-- Opening Marker --

Record tti_ok (s : tti) : Prop := {
  tti_heap : forall p b, heap s !! p = Some b -> (p < allocated s)%nat;
  tti_ttdb : match pTTDB s with Some (Some t) => ttdb_ok (heap s) t | _ => True end }.

(** What a step keeps: the invariant, and that rounds are only used up. *)
Definition holds (s s' : tti) : Prop := (tti_ok s -> tti_ok s') /\ script s' `suffix_of` script s.

Lemma holds_refl s : holds s s.
Proof. done. Qed.
Lemma holds_trans s1 s2 s3 : holds s1 s2 -> holds s2 s3 -> holds s1 s3.
Proof. intros [H1 L1] [H2 L2]. split; [auto|by etrans]. Qed.
Lemma holds_length s s' : holds s s' -> (length (script s') <= length (script s))%nat.
Proof. intros [_ L]. by apply suffix_length. Qed.

(** A step that leaves the database and the heap alone. *)
Lemma holds_alike s s' : pTTDB s' = pTTDB s -> heap s' = heap s -> allocated s' = allocated s ->
  script s' `suffix_of` script s -> holds s s'.
Proof. intros Et Eh Ea El. split; [|done]. intros [H1 H2]. split; by rewrite ?Et, ?Eh, ?Ea. Qed.

Lemma the_ttdb_eq s t : the_ttdb s = Got t <-> pTTDB s = Some (Some t).
Proof. unfold the_ttdb. destruct (pTTDB s) as [[t'|]|]; split; congruence. Qed.

Lemma ttdb_of s t : tti_ok s -> the_ttdb s = Got t -> ttdb_ok (heap s) t.
Proof. intros [_ H] E. apply the_ttdb_eq in E. by rewrite E in H. Qed.

(** Binding, with what is known of the first result. *)
Lemma yields_bind_eq {A B} (m : dns A) (f : A -> dns B) Q : (forall a, m = Got a -> yields (f a) Q) -> yields (m ≫= f) Q.
Proof. intros Hf. destruct m; cbn in *; auto. Qed.

Lemma swap_fields_length cnt : forall off step b, length (swap_fields cnt off step b) = length b.
Proof. induction cnt as [|cnt IH]; intros off step b; [done|]. cbn [swap_fields]. by rewrite IH, put32le_length. Qed.
Lemma put16le_length off v b : length (put16le off v b) = length b.
Proof. apply bput_length. Qed.
#[local] Hint Rewrite swap_fields_length put16le_length : buf.

Lemma copy_in_length off bs b b' : copy_in off bs b = Got b' -> length b' = length b.
Proof. unfold copy_in. destruct (_ <=? _)%nat; [|done]. intros [= <-]. apply bput_length. Qed.
Lemma copy_in_got off bs b : (off + length bs <= length b)%nat -> copy_in off bs b = Got (bput off bs b).
Proof. intros Hl. unfold copy_in. by rewrite (proj2 (Nat.leb_le _ _) Hl). Qed.

(** Other bytes of the directories, of the same number. *)
Lemma holds_bytes s s' t t' : the_ttdb s = Got t -> pTTDB s' = Some (Some t') -> heap s' = heap s -> allocated s' = allocated s -> script s' = script s ->
  cstInfo t' = cstInfo t -> cstSize t' = cstSize t -> noOfCachedCst t' = noOfCachedCst t ->
  length (opTrnState t') = length (opTrnState t) -> length (opTrnDir t') = length (opTrnDir t) ->
  length (trnDir t') = length (trnDir t) -> length (trnNetDir t') = length (trnNetDir t) -> holds s s'.
Proof.
  intros Et Ep Eh Ea Es Ei Ez En L1 L2 L3 L4. split; [|by rewrite Es]. intros Hok. pose proof (ttdb_of s t Hok Et) as [T1 T2 T3 T4 T5 T6 T0 T7 T8].
  destruct Hok as [H1 _]. split; [by rewrite Eh, Ea|]. rewrite Ep, Eh.
  split; try congruence; unfold info_ptr in *; rewrite Ei, ?Ez; done.
Qed.
Ltac other_bytes t := eapply (holds_bytes _ _ t); [eassumption|reflexivity|reflexivity|reflexivity|reflexivity|reflexivity|reflexivity|reflexivity|..];
  cbn [opTrnState opTrnDir trnDir trnNetDir set_opTrnState set_opTrnDir set_trnDir set_trnNetDir]; autorewrite with buf;
  repeat match goal with E : copy_in _ _ _ = Got _ |- _ => apply copy_in_length in E end; autorewrite with buf in *; first [reflexivity|congruence].

Lemma info_ptr_set t i j p : (i < length (cstInfo t))%nat -> info_ptr (set_cstInfo i p t) j = if decide (i = j) then p else info_ptr t j.
Proof.
  intros Hi. unfold info_ptr, set_cstInfo. cbn [cstInfo]. destruct (decide (i = j)) as [->|Hne].
  - by rewrite list_lookup_insert_eq.
  - by rewrite list_lookup_insert_ne.
Qed.
Lemma info_ptr_lt t i p : info_ptr t i = Some p -> (i < length (cstInfo t))%nat.
Proof. unfold info_ptr. intros E. destruct (cstInfo t !! i) eqn:El; [|done]. by eapply lookup_lt_Some. Qed.

Lemma drop_info_holds i s : yields (drop_info i s) (holds s).
Proof.
  unfold drop_info. apply yields_bind_eq. intros t Et. cbn [yields]. destruct (info_ptr t i) as [p|] eqn:Ep; [|apply holds_refl].
  split; [|done]. intros Hok. pose proof (ttdb_of s t Hok Et) as [T1 T2 T3 T4 T5 T6 T0 T7 T8]. destruct Hok as [H1 _].
  assert (Hi : (i < length (cstInfo t))%nat) by by eapply info_ptr_lt.
  split; cbn [heap allocated put_ttdb set_pTTDB free_block set_heap pTTDB].
  - intros q b E. apply lookup_delete_Some in E as [_ E]. by eapply H1.
  - split; try done; [by cbn; rewrite length_insert| |].
    + intros j q. rewrite info_ptr_set by done. case_decide; [done|]. intros Eq. destruct (T7 j q Eq) as (b & Eb & Es).
      exists b. split; [|done]. apply lookup_delete_Some. split; [|done]. intros ->. by apply (T8 i j) in Eq.
    + intros j k q. rewrite !info_ptr_set by done. case_decide; [done|]. case_decide; [done|]. apply T8.
Qed.

(** A new block, in an entry whose pointer is lost or was dropped. *)
Lemma store_block_holds i data s t : the_ttdb s = Got t -> (i < TRDP_MAX_CST_CNT)%nat ->
  holds s (let '(p, s) := alloc_block data s in
           put_ttdb (match p with Some _ => set_cstSize i (Z.of_nat (length data)) (set_cstInfo i p t) | None => set_cstInfo i p t end) s).
Proof.
  intros Et Hi. split; [|unfold alloc_block; destruct data; [done|]; by destruct (memory _ _)].
  intros Hok. pose proof (ttdb_of s t Hok Et) as [T1 T2 T3 T4 T5 T6 T0 T7 T8]. destruct Hok as [H1 _].
  assert (Hi' : (i < length (cstInfo t))%nat) by by rewrite T6.
  assert (Hnone : forall h, h = heap s -> ttdb_ok h (set_cstInfo i None t)).
  { intros h ->. split; try done; [by cbn; rewrite length_insert| |].
    - intros j q. rewrite info_ptr_set by done. case_decide; [done|]. apply T7.
    - intros j k q. rewrite !info_ptr_set by done. case_decide; [done|]. case_decide; [done|]. apply T8. }
  unfold alloc_block. destruct data as [|c data]; [split; [exact H1|by apply Hnone]|].
  destruct (memory s (allocated s)); [|split; [intros p b E; cbn; apply H1 in E; lia|by apply Hnone]].
  assert (Hfresh : heap s !! allocated s = None).
  { destruct (heap s !! allocated s) eqn:E; [|done]. apply H1 in E. lia. }
  split; cbn [heap allocated put_ttdb set_pTTDB set_heap pTTDB].
  - intros q b E. apply lookup_insert_Some in E as [[<- _]|[_ E]]; [lia|]. apply H1 in E. lia.
  - set (t' := set_cstInfo i (Some (allocated s)) t).
    split; try done; [by cbn; rewrite length_insert|by cbn; rewrite length_insert| |].
    + intros j q Eq. change (info_ptr t' j = Some q) in Eq. unfold t' in Eq. rewrite info_ptr_set in Eq by done. cbn [cstSize set_cstSize t' set_cstInfo].
      case_decide as Hij; [subst j; injection Eq as <-|].
      * exists (c :: data). split; [by apply lookup_insert_eq|]. apply list_lookup_insert_eq. by rewrite T5.
      * destruct (T7 j q Eq) as (b & Eb & Es). exists b. split; [|by rewrite list_lookup_insert_ne].
        rewrite lookup_insert_ne; [done|]. intros <-. congruence.
    + intros j k q Ej Ek. change (info_ptr t' j = Some q) in Ej. change (info_ptr t' k = Some q) in Ek. unfold t' in *. rewrite info_ptr_set in Ej, Ek by done.
      case_decide; case_decide; try congruence.
      * injection Ek as <-. destruct (T7 j _ Ej) as (b & Eb & _). congruence.
      * injection Ej as <-. destruct (T7 k _ Ek) as (b & Eb & _). congruence.
      * by eapply T8.
Qed.

(** ** Every step *)
Section Steps.
Context `{Libc}.

(** A result that is there is kept by a step. *)
Lemma yields_holds_bind {A} (m : dns A) (f : A -> dns tti) s : (forall a, yields (f a) (holds s)) -> yields (m ≫= f) (holds s).
Proof. apply yields_any. Qed.
Lemma holds_bind (m : dns tti) (f : tti -> dns tti) s : yields m (holds s) -> (forall s', yields (f s') (holds s')) -> yields (m ≫= f) (holds s).
Proof.
  intros Hm Hf. eapply yields_bind; [exact Hm|]. intros s' Hs. specialize (Hf s'). destruct (f s'); cbn in *; [|done|done]. by eapply holds_trans.
Qed.

Lemma ipFromURI_same r u s : yields (ipFromURI r u s) (fun x => pTTDB (snd x) = pTTDB s /\ heap (snd x) = heap s /\ allocated (snd x) = allocated s
  /\ script (snd x) = script s /\ log (snd x) = log s /\ memory (snd x) = memory s).
Proof. unfold ipFromURI. apply yields_any. intros [[err addr] [a|]]; cbn; auto 10. Qed.

Ltac app_only := apply holds_alike; [reflexivity|reflexivity|reflexivity|done].
(** Topography counters and semaphores. *)
Lemma app_steps_hold s s' : pTTDB s' = pTTDB s -> heap s' = heap s -> allocated s' = allocated s -> script s' = script s -> holds s s'.
Proof. intros Et Eh Ea Es. apply holds_alike; try done. by rewrite Es. Qed.

Lemma ttiPDCallback_holds u m s : yields (ttiPDCallback u m s) (holds s).
Proof.
  unfold ttiPDCallback. destruct (negb _); [apply holds_refl|]. destruct (_ && _).
  - apply yields_any. intros state. destruct (negb _); [app_only|]. apply yields_bind_eq. intros t Et. apply yields_any. intros _. cbv zeta.
    apply yields_bind_eq. intros b Eb. set (t' := set_opTrnState _ t). apply (holds_trans _ (put_ttdb t' s)); [unfold t'; other_bytes t|].
    generalize (put_ttdb t' s). intros s1. cbn [yields]. destruct (negb (etb_of s1 =? _)); destruct (negb _); destruct u; cbn [orb andb]; by apply app_steps_hold.
  - destruct (resultCode m); try apply holds_refl. cbn [yields]. destruct (negb _); destruct (negb _); destruct u; cbn [orb andb]; by apply app_steps_hold.
Qed.

Lemma ttiStoreOpTrnDir_holds data s : yields (ttiStoreOpTrnDir data s) (holds s).
Proof.
  unfold ttiStoreOpTrnDir. apply yields_any. intros cnt. destruct (_ <? _); [apply holds_refl|]. apply yields_bind_eq. intros t Et.
  apply yields_any. intros consists. apply yields_bind_eq. intros b1 E1. do 2 (apply yields_any; intros ?). cbv zeta.
  apply yields_bind_eq. intros b2 E2. cbn [yields].
  apply (holds_trans _ (put_ttdb (set_opTrnDir (put32le opDir_opTrnTopoCnt (get32 opDir_opTrnTopoCnt b2) b2) t) s)); [other_bytes t|by apply app_steps_hold].
Qed.
Lemma ttiStoreTrnDir_holds data s : yields (ttiStoreTrnDir data s) (holds s).
Proof.
  unfold ttiStoreTrnDir. apply yields_any. intros cnt. destruct (_ <? _); [apply holds_refl|]. apply yields_bind_eq. intros t Et.
  apply yields_any. intros consists. apply yields_bind_eq. intros b1 E1. apply yields_any. intros _. cbv zeta. cbn [yields]. other_bytes t.
Qed.
Lemma ttiStoreTrnNetDir_holds data s : yields (ttiStoreTrnNetDir data s) (holds s).
Proof.
  unfold ttiStoreTrnNetDir. apply yields_bind_eq. intros t Et. apply yields_any. intros _. cbv zeta.
  destruct (_ <? _); [cbn [yields]; other_bytes t|].
  apply yields_any. intros entries. apply yields_bind_eq. intros b1 E1. apply yields_any. intros _. cbn [yields]. other_bytes t.
Qed.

-- Closing Marker --

Which lines in the data above hold the string "Ltac"? Show each one.

Ltac other_bytes t := eapply (holds_bytes _ _ t); [eassumption|reflexivity|reflexivity|reflexivity|reflexivity|reflexivity|reflexivity|reflexivity|..];
Ltac app_only := apply holds_alike; [reflexivity|reflexivity|reflexivity|done].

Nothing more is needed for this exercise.